Return each line, exactly as given, from the one containing "(data_vars ds_example)) /\" through the end of the entries below, and skip the rest.

(Data entries)
━━━━━━━━━━
(** C5.  [regrid] fails on one of its two assertions about dimensions
  exactly when the source dataset or the reference dataset does not
  declare both [lat] and [lon]; when both declare them, no failure of
  [regrid] is one of these. *)
Theorem regrid_requires_lat_lon (self : BasePreProcessor)
    (ds reference_ds : Dataset) (method : string) (w : World) :
  (exists msg,
      snd (regrid self ds reference_ds method w) = Raise (AssertionError msg)
      /\ (msg = need_reference_dims \/ msg = need_ds_dims))
  <-> declare_lat_lon ds reference_ds = false.
Proof.
  unfold declare_lat_lon, regrid.
  destruct (in_dims "lat" reference_ds && in_dims "lon" reference_ds) eqn:Eref.
  2:{ split; [reflexivity|]. intros _. exists need_reference_dims.
      split; [reflexivity|now left]. }
  destruct (in_dims "lat" ds && in_dims "lon" ds) eqn:Eds.
  2:{ rewrite <- andb_assoc, Eds. split; [reflexivity|]. intros _.
      exists need_ds_dims. split; [reflexivity|now right]. }
  rewrite <- andb_assoc, Eds. simpl. split; [|discriminate].
  intros (msg & Hres & Hmsg). exfalso.
  unfold io_bind at 1 in Hres. simpl in Hres.
  unfold io_bind at 1 in Hres. simpl in Hres.
  match type of Hres with snd (?m w) = _ =>
    assert (Hsafe : no_precondition_failure m)
  end.
  { repeat no_failure_step. }
  match type of Hres with snd (?m w) = _ =>
    destruct (m w) as [w' r] eqn:Em
  end.
  simpl in Hres. subst r. apply Hsafe in Em.
  destruct Hmsg as [-> | ->]; discriminate.
Qed.

End RegridFailures.


(** ** The claims on [regrid] *)

Lemma last2_app2 {A : Type} (l : list A) (x y : A) :
  last2 (l ++ [x; y]) = [x; y].
Proof.
  unfold last2. rewrite length_app. simpl.
  replace (length l + 2 - 2)%nat with (length l) by lia.
  now rewrite drop_app_length.
Qed.

Lemma append_assoc (s1 s2 s3 : string) :
  (s1 +:+ s2) +:+ s3 = s1 +:+ s2 +:+ s3.
Proof.
  induction s1 as [|c s1 IH]; [reflexivity|].
  change (String c ((s1 +:+ s2) +:+ s3) = String c (s1 +:+ s2 +:+ s3)).
  now rewrite IH.
Qed.

Section RegridClaims.

Context `{ESMF}.

(** C4, amended.  The dataset that [regrid] returns has exactly the
  numeric data variables of the input, those that [ds.var()] keeps:
  none is added, and the ones that are not numeric are left out.  Each
  is numeric and lies on the destination grid, its trailing dimensions
  being [lat] and [lon] with the lengths of the reference. *)
Theorem regrid_keeps_numeric_variables (self : BasePreProcessor)
    (ds reference_ds : Dataset) (method : string) (w w' : World)
    (out : Dataset) :
  regrid self ds reference_ds method w = (w', Ok out) ->
  dom (data_vars out)
    = dom (filter (fun kv => v_numeric kv.2 = true) (data_vars ds)) /\
  exists ref_lat ref_lon ny nx,
    getitem reference_ds "lat" = Ok ref_lat /\ len ref_lat = Ok ny /\
    getitem reference_ds "lon" = Ok ref_lon /\ len ref_lon = Ok nx /\
    forall k v, data_vars out !! k = Some v ->
      v_numeric v = true /\
      last2 (v_sizes v) = [("lat", ny); ("lon", nx)].
Proof.
  intros Hreg. destruct (regrid_ok _ _ _ _ _ _ _ Hreg) as [t Hrun].
  split.
  - apply set_eq. intros k. rewrite !elem_of_dom. split.
    + intros [v Hv].
      apply (run_output_vars _ _ _ _ _ _ _ _ Hrun) in Hv
        as (v_in & Hin & Hnum & _).
      exists v_in. apply map_lookup_filter_Some. now split.
    + intros [v_in Hv]. apply map_lookup_filter_Some in Hv as [Hin Hnum].
      exists (regridded t v_in).
      apply (run_output_vars _ _ _ _ _ _ _ _ Hrun). exists v_in.
      now repeat split.
  - exists (run_ref_lat t), (run_ref_lon t),
           (fst (run_shape_out t)), (snd (run_shape_out t)).
    destruct (run_len_out _ _ _ _ _ _ _ _ Hrun) as [Hny Hnx].
    split; [exact (run_get_ref_lat _ _ _ _ _ _ _ _ Hrun)|].
    split; [exact Hny|].
    split; [exact (run_get_ref_lon _ _ _ _ _ _ _ _ Hrun)|].
    split; [exact Hnx|].
    intros k v Hv.
    apply (run_output_vars _ _ _ _ _ _ _ _ Hrun) in Hv as (v_in & _ & _ & ->).
    split; [reflexivity|]. unfold regridded. simpl. apply last2_app2.
Qed.


(** C10, amended.  When the input has a numeric data variable, the
  dataset that [regrid] returns has coordinates [lat] and [lon] whose
  values are those of the reference dataset's [lat] and [lon], whatever
  the method. *)
Theorem regrid_output_on_reference_grid (self : BasePreProcessor)
    (ds reference_ds : Dataset) (method : string) (w w' : World)
    (out : Dataset) :
  regrid self ds reference_ds method w = (w', Ok out) ->
  (exists k v, data_vars ds !! k = Some v /\ v_numeric v = true) ->
  exists ref_lat ref_lon lat lon,
    getitem reference_ds "lat" = Ok ref_lat /\
    getitem reference_ds "lon" = Ok ref_lon /\
    coords out !! "lat" = Some lat /\ coords out !! "lon" = Some lon /\
    v_values lat = v_values (da_variable ref_lat) /\
    v_values lon = v_values (da_variable ref_lon).
Proof.
  intros Hreg (k & v & Hv & Hnum).
  destruct (regrid_ok _ _ _ _ _ _ _ Hreg) as [t Hrun].
  assert (Hne : run_dict t <> ∅).
  { unfold data_vars in Hv. apply map_lookup_filter_Some in Hv as [Hv Hnc].
    destruct (run_dict_dom _ _ _ _ _ _ _ _ Hrun k v Hv Hnc Hnum) as [o Ho].
    intros Hempty. rewrite Hempty, lookup_empty in Ho. discriminate. }
  destruct (run_output_grid _ _ _ _ _ _ _ _ Hrun Hne)
    as (Hlat & Hlon & Hclat & Hclon).
  exists (run_ref_lat t), (run_ref_lon t),
         (lat_out (run_regridder t)), (lon_out (run_regridder t)).
  split; [exact (run_get_ref_lat _ _ _ _ _ _ _ _ Hrun)|].
  split; [exact (run_get_ref_lon _ _ _ _ _ _ _ _ Hrun)|].
  split; [unfold coords; apply map_lookup_filter_Some; now split|].
  split; [unfold coords; apply map_lookup_filter_Some; now split|].
  rewrite (run_lat_out _ _ _ _ _ _ _ _ Hrun),
          (run_lon_out _ _ _ _ _ _ _ _ Hrun).
  split; reflexivity.
Qed.

End RegridClaims.


Lemma regrid_keeps_numeric_variables_witness :
  dom (data_vars (returned regrid_example))
    = dom (filter (fun kv => v_numeric kv.2 = true) (data_vars ds_example)) /\
  exists ref_lat ref_lon ny nx,
    getitem reference_example "lat" = Ok ref_lat /\ len ref_lat = Ok ny /\
    getitem reference_example "lon" = Ok ref_lon /\ len ref_lon = Ok nx /\
    forall k v, data_vars (returned regrid_example) !! k = Some v ->
      v_numeric v = true /\
      last2 (v_sizes v) = [("lat", ny); ("lon", nx)].
Proof.
  apply (@regrid_keeps_numeric_variables first_value_esmf preprocessor_example
           ds_example reference_example "nearest_s2d" empty_world
           (fst regrid_example)).
  vm_compute. reflexivity.
Defined.

(** C4, counterexample.  The variable [flag] of the example dataset is
    not numeric; the call succeeds and the result has no [flag]. *)
Lemma regrid_drops_non_numeric_variable :
  regrid_example = (fst regrid_example, Ok (returned regrid_example)) /\
  "flag" ∈ dom (data_vars ds_example) /\
  "flag" ∉ dom (data_vars (returned regrid_example)).
Proof.
  split; [vm_compute; reflexivity|]. split.
  - apply elem_of_dom. eexists. vm_compute. reflexivity.
  - apply not_elem_of_dom. vm_compute. reflexivity.
Qed.


(** The journal of the example call: one weight file, written once and
    removed. *)
Example regrid_example_journal :
  journal (fst regrid_example)
    = [WriteWeights "data/interim/nearest_s2d_2x3_1x2.nc";
       Remove "data/interim/nearest_s2d_2x3_1x2.nc"].
Proof. vm_compute. reflexivity. Qed.

Lemma regrid_output_on_reference_grid_witness :
  exists ref_lat ref_lon lat lon,
    getitem reference_example "lat" = Ok ref_lat /\
    getitem reference_example "lon" = Ok ref_lon /\
    coords (returned regrid_example) !! "lat" = Some lat /\
    coords (returned regrid_example) !! "lon" = Some lon /\
    v_values lat = v_values (da_variable ref_lat) /\
    v_values lon = v_values (da_variable ref_lon).
Proof.
  apply (@regrid_output_on_reference_grid first_value_esmf
           preprocessor_example ds_example reference_example "nearest_s2d"
           empty_world (fst regrid_example)).
  - vm_compute. reflexivity.
  - exists "precip", (mkVariable [("lat", 2%nat); ("lon", 3%nat)] true
                        [1%Q; 2%Q; 3%Q; 4%Q; 5%Q; 6%Q]).
    split; vm_compute; reflexivity.
Defined.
━━━━━━━━━━
- Solution for this exercise
    = dom (filter (fun kv => v_numeric kv.2 = true) (data_vars ds_example)) /\
  exists ref_lat ref_lon ny nx,
    getitem reference_example "lat" = Ok ref_lat /\ len ref_lat = Ok ny /\
    getitem reference_example "lon" = Ok ref_lon /\ len ref_lon = Ok nx /\
    forall k v, data_vars (returned regrid_example) !! k = Some v ->
      v_numeric v = true /\
      last2 (v_sizes v) = [("lat", ny); ("lon", nx)].
Proof.
  apply (@regrid_keeps_numeric_variables first_value_esmf preprocessor_example
           ds_example reference_example "nearest_s2d" empty_world
           (fst regrid_example)).
  vm_compute. reflexivity.
Defined.

(** C4, counterexample.  The variable [flag] of the example dataset is
    not numeric; the call succeeds and the result has no [flag]. *)
Lemma regrid_drops_non_numeric_variable :
  regrid_example = (fst regrid_example, Ok (returned regrid_example)) /\
  "flag" ∈ dom (data_vars ds_example) /\
  "flag" ∉ dom (data_vars (returned regrid_example)).
Proof.
  split; [vm_compute; reflexivity|]. split.
  - apply elem_of_dom. eexists. vm_compute. reflexivity.
  - apply not_elem_of_dom. vm_compute. reflexivity.
Qed.


(** The journal of the example call: one weight file, written once and
    removed. *)
Example regrid_example_journal :
  journal (fst regrid_example)
    = [WriteWeights "data/interim/nearest_s2d_2x3_1x2.nc";
       Remove "data/interim/nearest_s2d_2x3_1x2.nc"].
Proof. vm_compute. reflexivity. Qed.

Lemma regrid_output_on_reference_grid_witness :
  exists ref_lat ref_lon lat lon,
    getitem reference_example "lat" = Ok ref_lat /\
    getitem reference_example "lon" = Ok ref_lon /\
    coords (returned regrid_example) !! "lat" = Some lat /\
    coords (returned regrid_example) !! "lon" = Some lon /\
    v_values lat = v_values (da_variable ref_lat) /\
    v_values lon = v_values (da_variable ref_lon).
Proof.
  apply (@regrid_output_on_reference_grid first_value_esmf
           preprocessor_example ds_example reference_example "nearest_s2d"
           empty_world (fst regrid_example)).
  - vm_compute. reflexivity.
  - exists "precip", (mkVariable [("lat", 2%nat); ("lon", 3%nat)] true
                        [1%Q; 2%Q; 3%Q; 4%Q; 5%Q; 6%Q]).
    split; vm_compute; reflexivity.
Defined.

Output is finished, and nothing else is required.